(** * GitWrite: offline write durability and the sync queue

    A shallow embedding of the parts of [app.js], [services/github.js] and the
    UTF-8 safe variant of the GitHub service that decide how notes are
    published, queued while offline, drained and purged, followed by the
    properties proved about them.

    Layout: Part I holds every definition, Part II every lemma and theorem. *)

From stdpp Require Import gmap strings list fin_maps sorting.
From Stdlib Require Import NArith ZArith Lia Ascii DecimalString.
From Stdlib Require String.

Ltac Zify.zify_post_hook ::= Z.to_euclidean_division_equations.

Set Warnings "-register-all".

Local Open Scope N_scope.

(* ================================================================== *)
(** * Part I. Definitions *)
(* ================================================================== *)

(** ** JavaScript values *)

(** A JavaScript string is a sequence of UTF-16 code units; a code unit is an
    [N] below [65536]. *)
Abbreviation jsstr := (list N).

(** An ASCII literal of the source as a JavaScript string. *)
Definition lit (s : string) : jsstr :=
  (fun a => N_of_ascii a) <$> String.list_ascii_of_string s.

Definition isCodeUnit (c : N) : Prop := c < 65536.
Definition isJsString (s : jsstr) : Prop := Forall isCodeUnit s.

Definition jsstr_eqb (a b : jsstr) : bool := bool_decide (a = b).

(** The values that job records, settings objects and parsed JSON bodies
    hold.  [undefined] is the absence of a value ([None] in an [option JsVal]).
    Numbers are integers: no number read by the modelled code is fractional. *)
Inductive JsVal : Type :=
  | VNull
  | VBool (b : bool)
  | VNum (n : Z)
  | VStr (s : jsstr)
  | VArr (items : list JsVal)
  | VObj (fields : list (string * JsVal)).
(** * SpectraQ agent backend: query pipeline, tool dispatch, sessions

    A shallow embedding of the request pipeline of the backend
    ([app/services/agent_service.py], [agent_service_mvp.py],
    [mcp_manager.py], [mcp_manager_mvp.py], [gemini_client.py],
    [app/schemas/agent.py], [app/core/exceptions.py]).

    Conventions of the embedding.
    - Python [str] is [string]; the text functions ([lower], [strip],
      [in], [startswith]) are given on the ASCII range.
    - Python [float] values that are ratios of small integers (the
      confidence arithmetic) are exact rationals [Q].
    - JSON-like [Any] data is the type [value]; a [dict] is a [gmap].
    - A coroutine that may raise returns [result A]; an async generator
      is the list of values it yields together with the way it ends.
    - External calls (HTTP, the LLM, the clock, uuid4, random) are
      parameters of the functions that perform them. *)

From Stdlib Require Import Ascii QArith Qminmax Lqa.
From stdpp Require Import gmap strings list fin_maps pretty.

Local Open Scope string_scope.
Local Open Scope list_scope.
Set Warnings "-register-all".

(** ** Python values *)

Inductive value : Type :=
  | VNone
  | VBool (b : bool)
  | VInt (z : Z)
  | VStr (s : string)
  | VList (l : list value)
  | VDict (d : gmap string value).

(** Python truthiness, as used by [if x], [not x], [a and b]. *)
Definition truthy (v : value) : bool :=
  match v with
  | VNone => false
  | VBool b => b
  | VInt z => negb (z =? 0)%Z
  | VStr s => negb (String.eqb s "")
  | VList l => match l with [] => false | _ => true end
  | VDict d => negb (bool_decide (d = ∅))
  end.

Definition str_truthy (s : string) : bool := negb (String.eqb s "").

(** ** Exceptions ([app/core/exceptions.py]) and the error monad

    Only subclasses of [Exception] are represented, which is what
    [except Exception] catches. *)

Inductive exn : Type :=
  | MCPServerError (message : string) (server_name : option string)
  | GeminiAPIError (message : string) (status_code : option Z)
  | AgentSessionError (message : string) (session_id : option string)
  | AttributeError (message : string)
  | KeyError (key_repr : string)
  | IndexError (message : string)
  | TypeError (message : string)
  | OtherException (message : string).

(** [str(e)] *)
Definition exn_str (e : exn) : string :=
  match e with
  | MCPServerError m _ => m
  | GeminiAPIError m _ => m
  | AgentSessionError m _ => m
  | AttributeError m => m
  | KeyError k => k
  | IndexError m => m
  | TypeError m => m
  | OtherException m => m
  end.
(** A list is a subsequence of another exactly when its elements can
    be matched in order at strictly increasing positions. *)
Lemma sublist_matchedAt (p s : list ascii) :
  p `sublist_of` s ↔ ∃ positions, matchedAt s p positions.
Proof.
  split.
  - induction 1 as [|c p s _ [l IH]|c p s _ [l IH]].
    + exists []. apply matchedAt_nil.
    + exists (0%nat :: (S <$> l)). by apply matchedAt_here.
    + exists (S <$> l). by apply matchedAt_S.
  - intros [l H]. revert p l H. induction s as [|c s IH]; intros p l [Hsorted Hall].
    + destruct Hall as [|i d l p Hi _]; [constructor | done].
    + destruct Hall as [|i d l p Hi Hall]; [apply sublist_nil_l |].
      apply StronglySorted_cons in Hsorted as [Hlt Hsorted].
      destruct i as [|i].
      * injection Hi as ->.
        destruct (positions_shift l) as [l' ->];
          [eapply Forall_impl; [exact Hlt |]; simpl; intros; lia |].
        apply sublist_skip, (IH p l'). apply (matchedAt_S d). by split.
      * destruct (positions_shift (S i :: l)) as [l' Hl'].
        { constructor; [lia |]. eapply Forall_impl; [exact Hlt |]. simpl. intros; lia. }
        apply sublist_cons, (IH (d :: p) l'). apply (matchedAt_S c). rewrite <- Hl'.
        split; [by apply StronglySorted_cons | by constructor].
Qed.

(** C2: [fuzzyMatch] looks at its arguments through [toLowerCase] only
    (it is case-insensitive), it answers [true] exactly when the
    lower-cased needle is a subsequence of the lower-cased haystack,
    that is when its code units can be matched in order at strictly
    increasing positions of the haystack, and the empty needle matches
    every haystack. *)
Theorem fuzzyMatch_subsequence (toLowerCase : string → string)
    (lower_empty : toLowerCase "" = "") (s p : string) :
  (fuzzyMatch toLowerCase s p = true ↔
     chars (toLowerCase p) `sublist_of` chars (toLowerCase s))
  ∧ (fuzzyMatch toLowerCase s p = true ↔
       ∃ positions, matchedAt (chars (toLowerCase s)) (chars (toLowerCase p)) positions)
  ∧ (∀ s' p', toLowerCase s' = toLowerCase s → toLowerCase p' = toLowerCase p →
       fuzzyMatch toLowerCase s' p' = fuzzyMatch toLowerCase s p)
  ∧ fuzzyMatch toLowerCase s "" = true.
Proof.
  split; [apply fuzzyMatch_sublist |].
  split; [by rewrite fuzzyMatch_sublist, sublist_matchedAt |]. split.
  - intros s' p' Hs Hp. unfold fuzzyMatch. by rewrite Hs, Hp.
  - apply fuzzyMatch_sublist. rewrite lower_empty. apply sublist_nil_l.
Qed.

Lemma fuzzyMatch_subsequence_witness :
  chars (asciiToLowerCase "Auth") `sublist_of` chars (asciiToLowerCase "authentication.ts").
Proof.
  refine (proj1 (proj1 (fuzzyMatch_subsequence asciiToLowerCase _
                          "authentication.ts" "Auth")) _); reflexivity.
Defined.

Example fuzzyMatch_auth :
  fuzzyMatch asciiToLowerCase "authentication.ts" "auth" = true
  ∧ fuzzyMatch asciiToLowerCase "foo.ts" "xyz" = false.
Proof. split; reflexivity. Qed.

(** ** The regular expression *)

Section Spans.
Variable p : ascii → bool.
Implicit Types s : list ascii.

Lemma takeWhile_dropWhile s : takeWhile p s ++ dropWhile p s = s.
Proof. induction s as [|c s IH]; simpl; [done |]. destruct (p c); simpl; congruence. Qed.

Lemma takeWhile_Forall s : Forall (λ c, p c = true) (takeWhile p s).
Proof.
  induction s as [|c s IH]; simpl; [constructor |].
  destruct (p c) eqn:Hc; by constructor.
Qed.

Lemma dropWhile_head s c s' : dropWhile p s = c :: s' → p c = false.
Proof.
  induction s as [|d s IH]; simpl; [done |].
  destruct (p d) eqn:Hd; [done |]. by intros [= <- _].
Qed.

Lemma takeWhile_app l s :
  Forall (λ c, p c = true) l → takeWhile p (l ++ s) = l ++ takeWhile p s.
Proof. induction 1 as [|c l Hc _ IH]; simpl; [done |]. by rewrite Hc, IH. Qed.

Lemma dropWhile_app l s :
  Forall (λ c, p c = true) l → dropWhile p (l ++ s) = dropWhile p s.
Proof. induction 1 as [|c l Hc _ IH]; simpl; [done |]. by rewrite Hc. Qed.

Lemma takeWhile_all s : Forall (λ c, p c = true) s → takeWhile p s = s.
Proof. induction 1 as [|c l Hc _ IH]; simpl; [done |]. by rewrite Hc, IH. Qed.

Lemma dropWhile_all s : Forall (λ c, p c = true) s → dropWhile p s = [].
Proof. induction 1 as [|c l Hc _ IH]; simpl; [done |]. by rewrite Hc. Qed.

Lemma dropWhile_length s : (length (dropWhile p s) ≤ length s)%nat.
Proof. induction s as [|c s IH]; simpl; [done |]. destruct (p c); simpl; lia. Qed.

Lemma take_dropWhile s : take (length s - length (dropWhile p s)) s = takeWhile p s.
Proof.
  rewrite <- (takeWhile_dropWhile s) at 1 3. rewrite length_app.
  replace (_ - _)%nat with (length (takeWhile p s)) by lia.
  by rewrite take_app_length.
Qed.

Lemma dropWhile_suffix s : dropWhile p s `suffix_of` s.
Proof. exists (takeWhile p s). by rewrite takeWhile_dropWhile. Qed.

(** The star, when the rest of the pattern cannot start with a code
    unit of the class: nothing shorter than the longest run works. *)
Lemma star_refuse s caps k :
  (∀ c s', p c = true → k (c :: s') caps = None) →
  star p s caps k = k (dropWhile p s) caps.
Proof.
  intros Hk. induction s as [|c s IH]; simpl; [done |].
  destruct (p c) eqn:Hc; [| done]. rewrite IH.
  destruct (k (dropWhile p s) caps) eqn:Hr; [done |]. by apply Hk.
Qed.

(** The star, when the rest of the pattern accepts what follows the
    longest run: the longest run is taken. *)
Lemma star_accept s caps k :
  is_Some (k (dropWhile p s) caps) →
  star p s caps k = k (dropWhile p s) caps.
Proof.
  induction s as [|c s IH]; simpl; [done |].
  destruct (p c) eqn:Hc; [| done]. intros Hk. rewrite IH by done.
  by destruct Hk as [r ->].
Qed.

End Spans.

Lemma stripPrefix_Some l s s' : stripPrefix l s = Some s' ↔ s = l ++ s'.
Proof.
  revert s. induction l as [|c l IH]; intros [|d s]; simpl.
  - split; congruence.
  - split; congruence.
  - split; [done | discriminate].
  - case_bool_decide as Hc; [subst d | by split; [| intros [= ? ?]]].
    rewrite IH. split; congruence.
Qed.

Lemma stripPrefix_app l s : stripPrefix l (l ++ s) = Some s.
Proof. by apply stripPrefix_Some. Qed.

Lemma run_lits l r s caps k :
  run (lits l r) s caps k
  = match stripPrefix l s with
    | Some s' => run r s' caps k
    | None => None
    end.
Proof.
  revert s. induction l as [|c l IH]; intros s; simpl; [done |].
  destruct s as [|d s]; [done |]. case_bool_decide; [apply IH | done].
Qed.
(** ** The author check *)

(** X16. For an author listed in the registry with a number as
    reputation, a higher reputation never gives a more severe finding, the
    verified flag being equal: the severity is 0.0 (verified, reputation at
    least 0.8), 0.10 (reputation at least 0.5) or 0.40. *)
Theorem X16_author_severity_antitone
    (env : Env) (self1 self2 : TrustVerifier) (skill : Skill) (w : World)
    (r1 r2 : PyNumber) (ver : option PyVal) (a1 a2 : Finding) :
  let author := default "unknown" (metadata skill !! "author") in
  trusted_authors self1 !! author = Some (EntryDict (Some (PyNum r1)) ver) ->
  trusted_authors self2 !! author = Some (EntryDict (Some (PyNum r2)) ver) ->
  (PyVal.num_val r1 <= PyVal.num_val r2)%Q ->
  TrustVerifier._verify_author env self1 skill w = (Ret [a1], w) ->
  TrustVerifier._verify_author env self2 skill w = (Ret [a2], w) ->
  (severity a2 <= severity a1)%Q.
Proof.
  intros author H1 H2 Hle.
  unfold TrustVerifier._verify_author. fold author. rewrite H1, H2.
  cbn [default from_option]. unfold id.
  unfold py_ge. cbn [PyVal.as_number].
  unfold mbind, M_bind, lift, mret, M_ret.
  set (q1 := PyVal.num_val r1) in *. set (q2 := PyVal.num_val r2) in *.
  assert (T8 : Qle_bool 0.8 q1 = true -> Qle_bool 0.8 q2 = true).
  { rewrite !Qle_bool_iff. intros H. eapply Qle_trans; eauto. }
  assert (T5 : Qle_bool 0.5 q1 = true -> Qle_bool 0.5 q2 = true).
  { rewrite !Qle_bool_iff. intros H. eapply Qle_trans; eauto. }
  assert (T85 : Qle_bool 0.8 q2 = true -> Qle_bool 0.5 q2 = true).
  { rewrite !Qle_bool_iff. intros H. eapply Qle_trans; [| exact H].
    unfold Qle; simpl; lia. }
  destruct (PyVal.truthy (from_option (fun x => x) (PyNum (NBool false)) ver));
    destruct (Qle_bool 0.8 q1) eqn:E81; destruct (Qle_bool 0.8 q2) eqn:E82;
    destruct (Qle_bool 0.5 q1) eqn:E51; destruct (Qle_bool 0.5 q2) eqn:E52;
    intros Ha1 Ha2;
    inversion Ha1; inversion Ha2; subst; cbn [severity TrustVerifier.l4_finding];
    try (unfold Qle; simpl; lia);
    try (now specialize (T8 eq_refl));
    try (now specialize (T5 eq_refl));
    try (now specialize (T85 eq_refl)).
Qed.

Lemma X16_author_severity_antitone_witness :
  let skill := Skill.from_path Sample.sample_re Sample.authored_dir in
  let reg (r : Q) : TrustVerifier :=
    {| tv_config :=
         {| require_signature := false; trusted_authors_file := None;
            audit_log_file := "audit.log" |};
       trusted_authors :=
         {[ "mallory" := EntryDict (Some (PyNum (NFloat r)))
                                   (Some (PyNum (NBool true))) ]} |} in
  exists a1 a2,
    TrustVerifier._verify_author Sample.sample_env (reg 0.3%Q) skill
      (Sample.sample_world ∅) = (Ret [a1], Sample.sample_world ∅)
    /\ TrustVerifier._verify_author Sample.sample_env (reg 0.9%Q) skill
         (Sample.sample_world ∅) = (Ret [a2], Sample.sample_world ∅)
    /\ (severity a2 <= severity a1)%Q.
Proof.
  intros skill reg. eexists. eexists.
  split; [vm_compute; reflexivity |]. split; [vm_compute; reflexivity |].
  refine (X16_author_severity_antitone Sample.sample_env (reg 0.3%Q)
            (reg 0.9%Q) skill (Sample.sample_world ∅)
            (NFloat 0.3%Q) (NFloat 0.9%Q) (Some (PyNum (NBool true)))
            _ _ _ _ _ _ _);
    try (vm_compute; reflexivity).
  unfold Qle; simpl; lia.
Defined.
(* ===== verification/Buffer.v ===== *)
(** * Core/Buffer.h: the byte queue between the sockets and the messages

    [data_] is the vector's contents. Lengths are returned as [uint32_t] while the
    comparisons inside use the full [size()], as in the source. *)

From Stdlib Require Import ZArith Lia Init.Byte.
From stdpp Require Import base list.
From S2P Require Import Prelude Endian Message.

Record Buffer := mkBuffer { data_ : bytes }.

#[export] Instance Buffer_eq_dec : EqDecision Buffer.
Proof. solve_decision. Defined.

Definition Buffer_empty : Buffer := mkBuffer [].
Definition Buffer_of_string (data : bytes) : Buffer := mkBuffer data.

(** The queue of the source is the list of its bytes. *)
Definition append_internal (data : bytes) (b : Buffer) : Z * Buffer :=
  let b' := mkBuffer (data_ b ++ data) in (uint32_t(len (data_ b')), b').

Section Append.
Context `{Host}.

Definition append (msg : Message) (b : Buffer) : Z * Buffer :=
  let header := to_net_endian (header_ msg) in
  let header_str := header_mem header in
  let '(_, b) := append_internal header_str b in
  let '(_, b) := append_internal (payload_ msg) b in
  (uint32_t(len (data_ b)), b).

(** [Buffer(msg)] *)
Definition Buffer_of_message (msg : Message) : Buffer :=
  let header := to_net_endian (header_ msg) in
  let header_str := header_mem header in
  let '(_, b) := append_internal header_str Buffer_empty in
  let '(_, b) := append_internal (payload_ msg) b in b.
End Append.

Definition front_erase (sz : Z) (b : Buffer) : Buffer :=
  if len (data_ b) <=? sz then mkBuffer [] else mkBuffer (zdrop sz (data_ b)).

(** [bool consume(std::string& store, uint32_t sz)]: result, store, buffer. *)
Definition consume (store : bytes) (sz : Z) (b : Buffer) : bool * bytes * Buffer :=
  if (sz =? 0) || bool_decide (data_ b = []) then (false, store, b)
  else if len (data_ b) <=? sz then (true, data_ b, mkBuffer [])
  else (true, ztake sz (data_ b), mkBuffer (zdrop sz (data_ b))).

(** [memcpy(store, data_.data(), sz)] into an array: undefined past either end. *)
Definition memcpy_front (store : bytes) (sz : Z) (data : bytes) : outcome bytes :=
  if (sz <=? len data) && (sz <=? len store)
  then Done (ztake sz data ++ zdrop sz store) else Undefined.

(** [bool consume(char* store, uint32_t sz)]; [store] is [None] for a null pointer. *)
Definition consume_raw (store : option bytes) (sz : Z) (b : Buffer)
    : outcome (bool * option bytes * Buffer) :=
  match store with
  | None => Done (false, None, b)
  | Some st =>
      if (sz =? 0) || bool_decide (data_ b = []) then Done (false, Some st, b)
      else match memcpy_front st sz (data_ b) with
           | Done st' => Done (true, Some st', front_erase sz b)
           | _ => Undefined
           end
  end.

Definition get_data (b : Buffer) : option bytes :=
  if bool_decide (data_ b = []) then None else Some (data_ b).

Definition get_length (b : Buffer) : Z := uint32_t(len (data_ b)).

(** ** Facts used by the connections *)

Section Facts.
Context `{Host}.

Lemma append_data msg b : data_ (append msg b).2 = data_ b ++ net_str msg.
Proof. unfold append, net_str; simpl. by rewrite app_assoc. Qed.

Lemma append_eq msg b :
  append msg b = (get_length (mkBuffer (data_ b ++ net_str msg)), mkBuffer (data_ b ++ net_str msg)).
Proof. unfold append, net_str, get_length; simpl. by rewrite <-app_assoc. Qed.
End Facts.

Lemma front_erase_data sz b : 0 <= sz -> data_ (front_erase sz b) = zdrop sz (data_ b).
Proof.
  intros. unfold front_erase. case_match; bool_prop; [|done].
  simpl. by rewrite zdrop_all.
Qed.

Lemma get_length_small b : len (data_ b) < 2 ^ 32 -> get_length b = len (data_ b).
Proof. intros. apply uwrap_small. split; [apply zlen_nonneg|done]. Qed.

Lemma get_length_le b : 0 <= get_length b <= len (data_ b).
Proof.
  unfold get_length, uwrap. pose proof (zlen_nonneg (data_ b)). split.
  - apply Z.mod_pos_bound. lia.
  - apply Z.mod_le; lia.
Qed.

Lemma consume_some store sz b :
  0 < sz -> data_ b <> [] ->
  consume store sz b = (true, ztake sz (data_ b), mkBuffer (zdrop sz (data_ b))).
Proof.
  intros Hsz Hne. unfold consume.
  rewrite (proj2 (Z.eqb_neq _ _)), bool_decide_false by (done || lia). simpl.
  case_match; bool_prop; [|done]. by rewrite ztake_all, zdrop_all by done.
Qed.

Lemma consume_zero store b : consume store 0 b = (false, store, b).
Proof. done. Qed.

Lemma consume_raw_some st sz b :
  0 < sz -> sz <= len (data_ b) -> sz <= len st ->
  consume_raw (Some st) sz b =
    Done (true, Some (ztake sz (data_ b) ++ zdrop sz st), mkBuffer (zdrop sz (data_ b))).
Proof.
  intros Hsz Hd Hst. unfold consume_raw, memcpy_front.
  assert (data_ b <> []) as Hne by (intros E; rewrite E in Hd; change (len (@nil Byte.byte)) with 0 in Hd; lia).
  rewrite (proj2 (Z.eqb_neq _ _)), bool_decide_false by (done || lia). simpl.
  rewrite !(proj2 (Z.leb_le _ _)) by lia. simpl. do 2 f_equal.
  unfold front_erase. case_match; bool_prop; [|done]. by rewrite zdrop_all.
Qed.

(** ** Properties *)

(** [consume] into a string is a FIFO read: bytes leave in order, none is lost or
    duplicated, at most [sz] are taken, and it returns true exactly when it takes some. *)
Lemma consume_fifo (store : bytes) (sz : Z) (b : Buffer) :
  0 <= sz ->
  let '(ok, out, b') := consume store sz b in
  (ok = true -> out ++ data_ b' = data_ b /\ len out = Z.min sz (len (data_ b)) /\ out <> []) /\
  (ok = false -> (sz = 0 \/ data_ b = []) /\ out = store /\ b' = b).
Proof.
  intros Hsz. destruct (decide (sz = 0 \/ data_ b = [])) as [Hz|Hnz].
  - unfold consume. destruct Hz as [-> | E]; [naive_solver|].
    rewrite E, bool_decide_true, orb_true_r by done. naive_solver.
  - assert (sz <> 0 /\ data_ b <> []) as [? ?] by tauto.
    rewrite consume_some by (done || lia). split; [intros _|done]. simpl.
    rewrite ztake_zdrop, zlen_ztake_min by lia. split; [done|]. split; [done|].
    intros E. apply (f_equal zlen) in E. rewrite zlen_ztake_min in E by lia.
    destruct (data_ b) eqn:Eb; [naive_solver|]. unfold zlen in E; simpl in E. lia.
Qed.

(** The raw [consume] never checks its size against the buffer: asked for more bytes
    than are queued it reads past the end of the vector, whatever the destination. *)
Lemma consume_raw_overread (st : bytes) (sz : Z) (b : Buffer) :
  data_ b <> [] -> len (data_ b) < sz -> consume_raw (Some st) sz b = Undefined.
Proof.
  intros Hne Hlt. unfold consume_raw, memcpy_front. pose proof (zlen_nonneg (data_ b)).
  rewrite (proj2 (Z.eqb_neq sz 0)), bool_decide_false by (done || lia). simpl.
  by rewrite (proj2 (Z.leb_gt sz _)).
Qed.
§
- Prompt -
All lines above that include the word "Scope" must be copied into the answer.

- Reply to the task -
Local Open Scope N_scope.
Local Open Scope string_scope.
Local Open Scope list_scope.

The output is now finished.